The crucial test was to find out what happened when they made the spider feel unsteady, so they gave the tank a very gentle shake.

"We couldn't see any traces of silk with the naked eye," said Dr Rind, "but when we removed the slides and examined them under the microscope, we saw up to 30 silken threads at the point where the tarantula's foot slipped.

"So our experiments to dislodge the spider made it release silk through its feet."

The next stage of the experiment was to make sure that the silk had come from the spiders' feet.

This is where Dr Rind's own pet Mexican flame knee tarantula, named Fluffy, came into the study.

Tarantulas moult their skins periodically as they grow and Dr Rind had collected all of the Fluffy's moulted skins.

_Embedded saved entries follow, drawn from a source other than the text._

Definition applyDefaults (o : Options) : Options := {|
  o_ProcRoot := if is_empty (TrimSpace (o_ProcRoot o)) then "/proc" else o_ProcRoot o;
  o_MinInterval := o_MinInterval o; o_EmitInitialState := o_EmitInitialState o;
  o_MaxBatchSize := positive 200 (o_MaxBatchSize o); o_CmdlineMaxBytes := positive 2048 (o_CmdlineMaxBytes o);
  o_IgnoreExeNames := o_IgnoreExeNames o; o_IgnoreCmdContains := o_IgnoreCmdContains o;
  o_HashExecutables := o_HashExecutables o; o_HashMaxBytes := positive (25 * 1024 * 1024) (o_HashMaxBytes o);
  o_HashCacheTTL := positive (6 * hour) (o_HashCacheTTL o); o_HashCacheMaxItems := positive 4096 (o_HashCacheMaxItems o);
  o_UsernameCacheTTL := positive (10 * minute) (o_UsernameCacheTTL o) |}.

Definition New (agentID : string) (opts : Options) : Capturer := {|
  c_agentID := TrimSpace agentID; c_opts := applyDefaults opts; c_seen := ∅; c_hashCache := ∅; c_userCache := ∅;
  c_bootTime := 0; c_lastRun := 0; c_initialized := false |}.

Definition set_seen (m : gmap Z Z) (c : Capturer) : Capturer := {|
  c_agentID := c_agentID c; c_opts := c_opts c; c_seen := m; c_hashCache := c_hashCache c; c_userCache := c_userCache c;
  c_bootTime := c_bootTime c; c_lastRun := c_lastRun c; c_initialized := c_initialized c |}.
Definition set_caches (hashes : gmap string hashEntry) (users : gmap Z userEntry) (c : Capturer) : Capturer := {|
  c_agentID := c_agentID c; c_opts := c_opts c; c_seen := c_seen c; c_hashCache := hashes; c_userCache := users;
  c_bootTime := c_bootTime c; c_lastRun := c_lastRun c; c_initialized := c_initialized c |}.
Definition set_run (boot last : time) (c : Capturer) : Capturer := {|
  c_agentID := c_agentID c; c_opts := c_opts c; c_seen := c_seen c; c_hashCache := c_hashCache c; c_userCache := c_userCache c;
  c_bootTime := boot; c_lastRun := last; c_initialized := c_initialized c |}.
Definition set_initialized (c : Capturer) : Capturer := {|
  c_agentID := c_agentID c; c_opts := c_opts c; c_seen := c_seen c; c_hashCache := c_hashCache c; c_userCache := c_userCache c;
  c_bootTime := c_bootTime c; c_lastRun := c_lastRun c; c_initialized := true |}.

(** ** Parsing *)

(** [/proc/pid/stat]; the name of the process, in parentheses, may contain anything. *)
Definition parseProcStatLine (line : string) : option procStat :=
  let ln := to_chars (TrimSpace line) in
  opening ← index_byte "(" ln;
  closing ← last_index_byte ")" ln;
  if (opening =? 0)%nat || (closing <=? opening)%nat then None else
  pid ← Atoi (TrimSpace (of_chars (take opening ln)));
  if pid <=? 0 then None else
  let comm := TrimSpace (of_chars (slice ln (S opening) closing)) in
  let tail := Fields (TrimSpace (of_chars (drop (S closing) ln))) in
  if (length tail <? 20)%nat then None else
  ppid ← Atoi (field tail 1);
  startTicks ← ParseUint10 (field tail 19);
  Some {| ps_PID := pid; ps_Comm := comm; ps_State := field tail 0; ps_PPID := ppid; ps_Session := default 0 (Atoi (field tail 3));
          ps_TTYNr := default 0 (Atoi (field tail 4)); ps_StartTicks := startTicks |}.

Definition ParseUint32 (s : string) : option Z := n ← ParseUint10 s; if n <? 2 ^ 32 then Some n else None.

(** The numbers of [Uid:] and [Gid:]: real and effective. *)
Record ids := { id_uid : Z; id_euid : Z; id_gid : Z; id_egid : Z }.

Definition status_line (x : ids) (line : string) : ids :=
  let line := TrimSpace line in
  let parts := Fields line in
  let get n old := default old (ParseUint32 (field parts n)) in
  if HasPrefix line "Uid:" then
    if (3 <=? length parts)%nat
    then {| id_uid := get 1%nat (id_uid x); id_euid := get 2%nat (id_euid x); id_gid := id_gid x; id_egid := id_egid x |} else x
  else if HasPrefix line "Gid:" then
    if (3 <=? length parts)%nat
    then {| id_uid := id_uid x; id_euid := id_euid x; id_gid := get 1%nat (id_gid x); id_egid := get 2%nat (id_egid x) |} else x
  else x.

Definition no_ids : ids := {| id_uid := 0; id_euid := 0; id_gid := 0; id_egid := 0 |}.
Definition parseStatusUIDGID (content : string) : ids := fold_left status_line (scan_lines MaxScanTokenSize content).1 no_ids.

(** ** Classification *)

Definition isShell (name : string) : bool := str_in (norm name) ["sh"; "bash"; "dash"; "zsh"; "ksh"; "fish"].
Definition isInterpreter (name : string) : bool := str_in (norm name) ["python"; "python3"; "perl"; "php"; "ruby"; "node"].
Definition isLOLBin (name : string) : bool := str_in (norm name)
  ["bash"; "sh"; "python"; "python3"; "perl"; "php"; "ruby"; "node"; "nc"; "ncat"; "socat"; "curl"; "wget"; "openssl"; "base64"].
Definition isNetworkService (name : string) : bool := str_in (norm name)
  ["nginx"; "apache2"; "httpd"; "caddy"; "traefik"; "php-fpm"; "gunicorn"; "uwsgi"].

Fixpoint dedup_from (seen : list string) (items : list string) : list string :=
  match items with
  | [] => []
  | it :: items =>
    let v := TrimSpace (ToLower it) in
    if is_empty v || str_in v seen then dedup_from seen items else v :: dedup_from (v :: seen) items
  end.
Definition dedupStrings (items : list string) : list string := if (length items <=? 1)%nat then items else dedup_from [] items.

She examined these - along with moults from the Chilean rose spiders involved in the study and a moult from an Indian ornamental spider - with a powerful electron microscope and saw tiny silk-producing structures, or spigots, sticking out beyond the microscopic hairs on the spiders' feet.

Looking at the tarantula family tree, Dr Rind found that the three species involved in the research were very distantly related.

"So it's likely that all tarantulas produce silk threads from their feet," she said.

"Tarantulas are quite a primitive, ancient species."

They seem to produce just two types of silk - one from their spinnerets and one from their feet.

"Many modern spiders' spinnerets produce several different types of silk, with several different functions."